PROBLEM STATEMENT: Scan the data for "JavaScript" and copy each matching line.

(Stored data entries)
BEGIN

Lemma stripPrefix_prefixed r : stripPrefix ("package:" +:+ r) = r.
Proof.
  unfold stripPrefix.
  assert (JS.startsWith ("package:" +:+ r) "package:" = true) as ->.
  { apply startsWith_begins. by exists r. }
  apply (slice_app "package:").
Qed.

Lemma stripPrefix_plain t : ~ Spec.begins_with t "package:" -> stripPrefix t = t.
Proof. intros H%startsWith_false. unfold stripPrefix. by rewrite H. Qed.

Lemma leading_ws_trimStart s : Spec.leading_ws (JS.trimStart s) = false.
Proof.
  induction s as [|c s IH]; simpl; [done|].
  destruct (JS.isWhiteSpace c) eqn:Hc; simpl; done.
Qed.

Lemma leading_ws_trimEnd s :
  Spec.leading_ws s = false -> Spec.leading_ws (JS.trimEnd s) = false.
Proof.
  destruct s as [|c s]; simpl; [done|]. intros Hc.
  destruct (JS.trimEnd s); simpl; by rewrite ?Hc.
Qed.

Lemma trailing_ws_trimEnd s : Spec.trailing_ws (JS.trimEnd s) = false.
Proof.
  induction s as [|c s IH]; simpl; [done|].
  destruct (JS.trimEnd s) as [|d r] eqn:Hr.
  - destruct (JS.isWhiteSpace c) eqn:Hc; simpl; done.
  - simpl in *. done.
Qed.

Lemma leading_ws_trim s : Spec.leading_ws (JS.trim s) = false.
Proof. apply leading_ws_trimEnd, leading_ws_trimStart. Qed.

Lemma trailing_ws_trim s : Spec.trailing_ws (JS.trim s) = false.
Proof. apply trailing_ws_trimEnd. Qed.

Lemma trailing_ws_cons c s :
  Spec.trailing_ws (String c s) = false -> Spec.trailing_ws s = false.
Proof. by destruct s. Qed.

Lemma trailing_ws_slice n s :
  Spec.trailing_ws s = false -> Spec.trailing_ws (JS.slice n s) = false.
Proof.
  revert s. induction n as [|n IH]; intros s Hs; simpl; [done|].
  destruct s as [|c s]; [done|]. by apply IH, (trailing_ws_cons c).
Qed.

Lemma trailing_ws_stripPrefix t :
  Spec.trailing_ws t = false -> Spec.trailing_ws (stripPrefix t) = false.
Proof.
  intros Ht. unfold stripPrefix.
  destruct (JS.startsWith t "package:"); [|done]. by apply trailing_ws_slice.
Qed.

Lemma trimStart_id s : Spec.leading_ws s = false -> JS.trimStart s = s.
Proof. destruct s as [|c s]; simpl; [done|]. by intros ->. Qed.

Lemma trimEnd_id s : Spec.trailing_ws s = false -> JS.trimEnd s = s.
Proof.
  induction s as [|c s IH]; simpl; [done|]. intros Hs.
  destruct s as [|d s]; [by simpl; rewrite Hs|].
  by rewrite IH.
Qed.

Lemma trim_id s :
  Spec.leading_ws s = false -> Spec.trailing_ws s = false -> JS.trim s = s.
Proof. intros H1 H2. unfold JS.trim. by rewrite trimStart_id, trimEnd_id. Qed.

(* line feeds *)
Lemma has_LF_split s : Forall (fun l => Spec.has_LF l = false) (JS.split_lines s).
Proof.
  induction s as [|c s IH]; simpl; [by repeat constructor|].
  destruct (Ascii.eqb c JS.LF) eqn:Hc; [by constructor|].
  destruct (JS.split_lines s) as [|l ls]; [by repeat constructor; simpl; rewrite Hc|].
  inversion_clear IH. constructor; [|done]. simpl. by rewrite Hc.
Qed.

Lemma has_LF_trimStart s : Spec.has_LF s = false -> Spec.has_LF (JS.trimStart s) = false.
Proof.
  induction s as [|c s IH]; simpl; [done|].
  intros [Hc Hs]%orb_false_iff.
  destruct (JS.isWhiteSpace c); [auto|]. simpl. by rewrite Hc, Hs.
Qed.

Lemma has_LF_trimEnd s : Spec.has_LF s = false -> Spec.has_LF (JS.trimEnd s) = false.
Proof.
  induction s as [|c s IH]; simpl; [done|].
  intros [Hc Hs]%orb_false_iff. specialize (IH Hs).
  destruct (JS.trimEnd s) as [|d r].
  - destruct (JS.isWhiteSpace c); simpl; by rewrite ?Hc.
  - change (Spec.has_LF (String c (String d r))) with
      (Ascii.eqb c JS.LF || Spec.has_LF (String d r)). by rewrite Hc, IH.
Qed.

Lemma has_LF_slice n s : Spec.has_LF s = false -> Spec.has_LF (JS.slice n s) = false.
Proof.
  revert s. induction n as [|n IH]; intros s Hs; simpl; [done|].
  destruct s as [|c s]; [done|]. simpl in Hs.
  apply orb_false_iff in Hs as [_ Hs]. by apply IH.
Qed.

Lemma has_LF_stripPrefix t : Spec.has_LF t = false -> Spec.has_LF (stripPrefix t) = false.
Proof.
  intros Ht. unfold stripPrefix.
  destruct (JS.startsWith t "package:"); [|done]. by apply has_LF_slice.
Qed.

Lemma split_lines_no_LF x : Spec.has_LF x = false -> JS.split_lines x = [x].
Proof.
  induction x as [|c x IH]; simpl; [done|].
  intros [Hc Hx]%orb_false_iff. by rewrite Hc, IH.
Qed.

Lemma split_lines_app_LF x s :
  Spec.has_LF x = false ->
  JS.split_lines (x +:+ String JS.LF s) = x :: JS.split_lines s.
Proof.
  induction x as [|c x IH]; simpl; [done|].
  intros [Hc Hx]%orb_false_iff. by rewrite Hc, IH.
Qed.

Lemma leading_ws_app x y : x ≠ "" -> Spec.leading_ws (x +:+ y) = Spec.leading_ws x.
Proof. by destruct x. Qed.

Lemma trailing_ws_app x y : y ≠ "" -> Spec.trailing_ws (x +:+ y) = Spec.trailing_ws y.
Proof.
  intros Hy. induction x as [|c x IH]; simpl; [done|].
  rewrite <- IH. destruct (x +:+ y) eqn:E; [|done].
  destruct x; simpl in E; [done|discriminate].
Qed.

Lemma filter_fmap {A B} (f : A -> B) (P : B -> Prop) `{!forall y, Decision (P y)}
    (l : list A) :
  filter P (f <$> l) = f <$> filter (fun x => P (f x)) l.
Proof.
  induction l as [|x l IH]; [done|].
  rewrite fmap_cons, !filter_cons, IH. by destruct (decide (P (f x))).
Qed.

Lemma stripPrefix_empty t : stripPrefix t = "" <-> t = "" \/ t = "package:".
Proof.
  destruct (JS.startsWith t "package:") eqn:E.
  - apply startsWith_begins in E as [r ->]. rewrite stripPrefix_prefixed.
    split; [intros ->; by right|]. intros [?|?]; [done|].
    by apply (String.app_inj "package:" r "").
  - unfold stripPrefix. rewrite E. split; [by left|]. intros [?| ->]; [done|].
    by vm_compute in E.
Qed.
(** * CoralSwap SDK: pricing arithmetic of the example scripts

    The repository ships example scripts that talk to a remote pair contract
    and perform a small amount of bit-exact integer arithmetic off-chain:
    the constant-product output estimate and the price impact of
    [read-reserves], and the slippage minimum of [provide-liquidity].
    Those computations are embedded here over [Z] (JavaScript [bigint]),
    with [Z.quot] for the [/] of [bigint], which truncates toward zero. *)

From Stdlib Require Import Ascii String.
From Stdlib Require Import Decimal DecimalString DecimalFacts DecimalPos DecimalN.
From Stdlib Require Import ZArith QArith Bool List Lia.
Import ListNotations.

Local Open Scope Z_scope.

(** ** examples/read-reserves: swap output estimation *)

(** [const testAmount = 1000000n]. *)
Definition testAmount : Z := 1000000.

(** The arithmetic of the estimation block:
    [feeFactor = BigInt(10000 - dynamicFee)],
    [amountInWithFee = testAmount * feeFactor],
    [numerator = amountInWithFee * reserves.reserve1],
    [denominator = reserves.reserve0 * 10000n + amountInWithFee],
    [estimatedOut = numerator / denominator]. *)
Definition estimatedOut (amountIn reserve0 reserve1 dynamicFee : Z) : Z :=
  let feeFactor := 10000 - dynamicFee in
  let amountInWithFee := amountIn * feeFactor in
  let numerator := amountInWithFee * reserve1 in
  let denominator := reserve0 * 10000 + amountInWithFee in
  Z.quot numerator denominator.

(** The block is guarded by [reserves.reserve0 > 0n && reserves.reserve1 > 0n];
    nothing is estimated otherwise. *)
Definition estimateSwapOutput (amountIn reserve0 reserve1 dynamicFee : Z)
  : option Z :=
  if (0 <? reserve0) && (0 <? reserve1)
  then Some (estimatedOut amountIn reserve0 reserve1 dynamicFee)
  else None.

(** ** examples/read-reserves: calculatePriceImpact *)

(** The [bigint] local [impact] of [calculatePriceImpact], in basis points;
    it is [0] on the two early returns. *)
Definition impactBps (amountIn amountOut reserveIn reserveOut : Z) : Z :=
  if (reserveIn =? 0) || (reserveOut =? 0) then 0
  else
    let idealOut := Z.quot (amountIn * reserveOut) reserveIn in
    if idealOut =? 0 then 0
    else Z.quot ((idealOut - amountOut) * 10000) idealOut.
(** * Eventide-AI: media extraction and fusion pipeline

    A shallow embedding of the backend services that turn a flyer image, a
    video URL or free text into one structured event record:

    - [VideoFrameExtractor] (services/video-frame-extractor.ts): frame
      timestamp sampling, ingestion strategies, audio extraction, temp files;
    - [AudioTranscriber] (services/audio-transcriber.ts): single-shot and
      chunked speech-to-text;
    - [QRCodeExtractor] (services/qr-code-extractor.ts): the decoding
      strategy chain;
    - [GeminiExtractor] (services/gemini-extractor.ts): time and date
      normalisation of the interpreter's answer;
    - the extraction route (routes/extract.ts): stage 3 merge and the
      caller's date defaulting.

    JavaScript numbers that carry durations are modelled as exact rationals
    [Q]; timestamps after [Math.floor] are integers [Z].  Exceptions are an
    explicit result type [Exc]; external services (ffmpeg, yt-dlp, the speech
    and vision APIs, the canvas and QR libraries) are section variables or
    fields of an environment record. *)

From Stdlib Require Import ZArith QArith Qround Qminmax Lia Lqa Ascii String.
From stdpp Require Import base list sorting strings pretty gmap.

Set Warnings "-clear-no-such-hyp".

Local Open Scope Z_scope.

(** ** JavaScript primitives *)

Module Js.

(** The outcome of a call that may throw: [Ok v] or [Throw message]. *)
Inductive Exc (A : Type) : Type :=
| Ok (v : A)
| Throw (message : string).
Arguments Ok {A} v.
Arguments Throw {A} message.
Lemma append_assoc a b c : (a +:+ b) +:+ c = a +:+ b +:+ c.
Proof. induction a as [|x a IH]; [done|]. rewrite !append_cons. by f_equal. Qed.

Lemma startsWith_app p s : startsWith (p +:+ s) p = true.
Proof.
  induction p as [|a p IH]; [done|].
  rewrite append_cons. simpl. by rewrite Ascii.eqb_refl, IH.
Qed.

Lemma substringFrom_app p s : substringFrom (String.length p) (p +:+ s) = s.
Proof. induction p as [|a p IH]; [by destruct s|done]. Qed.

Lemma startsWith_split s p :
  startsWith s p = true -> s = p +:+ substringFrom (String.length p) s.
Proof.
  revert s; induction p as [|a p IH]; intros s H.
  - by destruct s.
  - destruct s as [|b s]; [done|]. simpl in H.
    apply andb_true_iff in H as [Hab H].
    apply Ascii.eqb_eq in Hab as ->.
    rewrite append_cons. simpl. f_equal. by apply IH.
Qed.

Lemma startsWith_iff s p :
  startsWith s p = true <-> exists rest, s = p +:+ rest.
Proof.
  split.
  - intros H. eexists. by apply startsWith_split.
  - intros [rest ->]. apply startsWith_app.
Qed.

Lemma append_inv_head p s t : p +:+ s = p +:+ t -> s = t.
Proof.
  induction p; [done|]. rewrite !append_cons. intros H. injection H. auto.
Qed.

Lemma endsWithSlash_iff s :
  endsWithSlash s = true <-> exists t, s = t +:+ "/".
Proof.
  induction s as [|c s IH].
  - split; [done|]. intros [[|] H]; discriminate.
  - destruct s as [|d s].
    + simpl. rewrite Ascii.eqb_eq. split.
      * intros ->. by exists "".
      * intros [[|a [|]] H]; inversion H; done.
    + change (endsWithSlash (String c (String d s)))
        with (endsWithSlash (String d s)).
      rewrite IH. split.
      * intros [t ->]. by exists (String c t).
      * intros [[|a t] H]; [discriminate|].
        rewrite append_cons in H. injection H as -> H. eauto.
Qed.

Lemma replaceTrailingSlash_app s : replaceTrailingSlash (s +:+ "/") = s.
Proof.
  induction s as [|c s IH]; [done|].
  rewrite append_cons. simpl. rewrite IH. by destruct s.
Qed.

Lemma replaceTrailingSlash_id s :
  endsWithSlash s = false -> replaceTrailingSlash s = s.
Proof.
  induction s as [|c s IH]; [done|]. simpl.
  destruct s as [|d s]; [by intros ->|].
  intros H. by rewrite IH.
Qed.

Lemma includes_iff s sub :
  includes s sub = true <-> exists pre post, s = pre +:+ sub +:+ post.
Proof.
  induction s as [|c s IH]; simpl.
  - rewrite orb_false_r, startsWith_iff. split.
    + intros [r H]. by exists "", r.
    + intros [[|] [post H]]; [eauto|discriminate].
  - rewrite orb_true_iff, startsWith_iff, IH. split.
    + intros [[r H]|(pre & post & ->)]; [by exists "", r|].
      by exists (String c pre), post.
    + intros ([|a pre] & post & H); [eauto|].
      rewrite append_cons in H. injection H as -> ->. eauto.
Qed.

Lemma startsWith_trimEnd p : forall s,
  noWhiteSpace p = true -> startsWith (trimEnd s) p = startsWith s p.
Proof.
  induction p as [|a p IH]; intros s Hp; [done|].
  simpl in Hp. apply andb_true_iff in Hp as [Ha Hp].
  destruct s as [|b s]; [done|].
  simpl. specialize (IH s Hp).
  destruct (trimEnd s) as [|c t] eqn:Et.
  - destruct (isWhiteSpace b) eqn:Eb; simpl.
    + destruct (Ascii.eqb_spec a b) as [->|]; [|done].
      by rewrite Eb in Ha.
    + by rewrite IH.
  - simpl. by rewrite <- IH.
Qed.

Lemma startsWith_trim s p :
  noWhiteSpace p = true -> startsWith (trim s) p = startsWith (trimStart s) p.
Proof. intros. unfold trim. by apply startsWith_trimEnd. Qed.

(** Splitting on slashes: the segments hold no slash and joining them with
    slashes gives the string back. *)
Lemma splitSlash_cons s : exists seg rest, splitSlash s = seg :: rest.
Proof.
  destruct s as [|c s]; simpl; [eauto|].
  destruct (Ascii.eqb c "/"); [eauto|]. destruct (splitSlash s); eauto.
Qed.

Lemma splitSlash_noSlash s :
  Forall (fun seg => noSlash seg = true) (splitSlash s).
Proof.
  induction s as [|c s IH]; simpl; [by repeat constructor|].
  destruct (Ascii.eqb c "/") eqn:E; [by constructor|].
  destruct (splitSlash s) as [|seg rest].
  - repeat constructor. simpl. by rewrite E.
  - inversion IH as [|? ? Hseg Hrest]; subst. constructor; [|done].
    simpl. by rewrite E, Hseg.
Qed.

Lemma joinSlash_splitSlash s : joinSlash (splitSlash s) = s.
Proof.
  induction s as [|c s IH]; [done|]. simpl.
  destruct (Ascii.eqb_spec c "/"%char) as [->|Hc].
  - destruct (splitSlash_cons s) as (seg & rest & E).
    rewrite E in *.
    change (joinSlash ("" :: seg :: rest))
      with ("" +:+ "/" +:+ joinSlash (seg :: rest)).
    by rewrite IH.
  - destruct (splitSlash s) as [|seg [|seg' rest]].
    + by rewrite <- IH.
    + simpl in *. by rewrite IH.
    + change (joinSlash (String c seg :: seg' :: rest))
        with (String c seg +:+ "/" +:+ joinSlash (seg' :: rest)).
      change (joinSlash (seg :: seg' :: rest))
        with (seg +:+ "/" +:+ joinSlash (seg' :: rest)) in IH.
      by rewrite append_cons, IH.
Qed.

Lemma endsWithSlash_noSlash seg : noSlash seg = true -> endsWithSlash seg = false.
Proof.
  induction seg as [|c seg IH]; [done|]. simpl.
  intros [Hc Hs]%andb_true_iff. destruct seg; [by destruct (Ascii.eqb c "/")|].
  by apply IH.
Qed.

Lemma endsWithSlash_app x seg :
  seg <> "" -> endsWithSlash (x +:+ seg) = endsWithSlash seg.
Proof.
  intros Hseg. induction x as [|c x IH]; [done|].
  rewrite append_cons. simpl. rewrite IH.
  destruct (x +:+ seg) eqn:E; [|done].
  destruct x; [by rewrite append_nil in E|by rewrite append_cons in E].
Qed.

Lemma forceTrailingSlash_segment x seg :
  seg <> "" -> noSlash seg = true ->
  JSZip.forceTrailingSlash (x +:+ seg) = x +:+ seg +:+ "/".
Proof.
  intros Hne Hns. unfold JSZip.forceTrailingSlash.
  rewrite endsWithSlash_app, endsWithSlash_noSlash by done.
  induction x as [|c x IH]; [done|]. rewrite !append_cons. by f_equal.
Qed.

Lemma replaceTrailingSlash_spec s :
  stripsTrailingSlash s (replaceTrailingSlash s).
Proof.
  destruct (endsWithSlash s) eqn:E.
  - apply endsWithSlash_iff in E as [t ->]. left.
    by rewrite replaceTrailingSlash_app.
  - right. split; [|by apply replaceTrailingSlash_id].
    intros t ->. assert (endsWithSlash (t +:+ "/") = true) as H
      by (apply endsWithSlash_iff; eauto).
    congruence.
Qed.

Lemma replaceLeadingSkills_spec s :
  rewritesLeadingSkills s (replaceLeadingSkills s).
Proof.
  unfold replaceLeadingSkills, rewritesLeadingSkills.
  destruct (startsWith s "/skills/") eqn:E.
  - left. exists (substringFrom 8 s). split; [|done].
    by apply (startsWith_split s "/skills/").
  - right. split; [|done]. intros rest ->.
    by rewrite startsWith_app in E.
Qed.

Lemma stripBase_spec currentPath baseUrl :
  stripsPrefix baseUrl currentPath
    (if truthy baseUrl && startsWith currentPath baseUrl
     then substringFrom (String.length baseUrl) currentPath
     else currentPath).
Proof.
  unfold stripsPrefix.
  destruct baseUrl as [|c b]; [left; by exists currentPath|].
  cbn [truthy andb].
  destruct (startsWith currentPath (String c b)) eqn:E.
  - left. eexists. split; [|done]. by apply startsWith_split.
  - right. split; [|done]. intros rest ->.
    by rewrite startsWith_app in E.
Qed.

Lemma errorLines_app a b : errorLines (a ++ b) = errorLines a + errorLines b.
Proof.
  induction a as [|[m e|m e] a IH]; simpl; [done|done|]. by rewrite IH.
Qed.

Lemma errorLines_warn log m e : errorLines (log ++ [Warn m e]) = errorLines log.
Proof. rewrite errorLines_app. simpl. lia. Qed.

Lemma errorLines_error log m e :
  errorLines (log ++ [LogError m e]) = S (errorLines log).
Proof. rewrite errorLines_app. simpl. lia. Qed.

END

WRITTEN SOLUTION:
    Those computations are embedded here over [Z] (JavaScript [bigint]),
    JavaScript numbers that carry durations are modelled as exact rationals
(** ** JavaScript primitives *)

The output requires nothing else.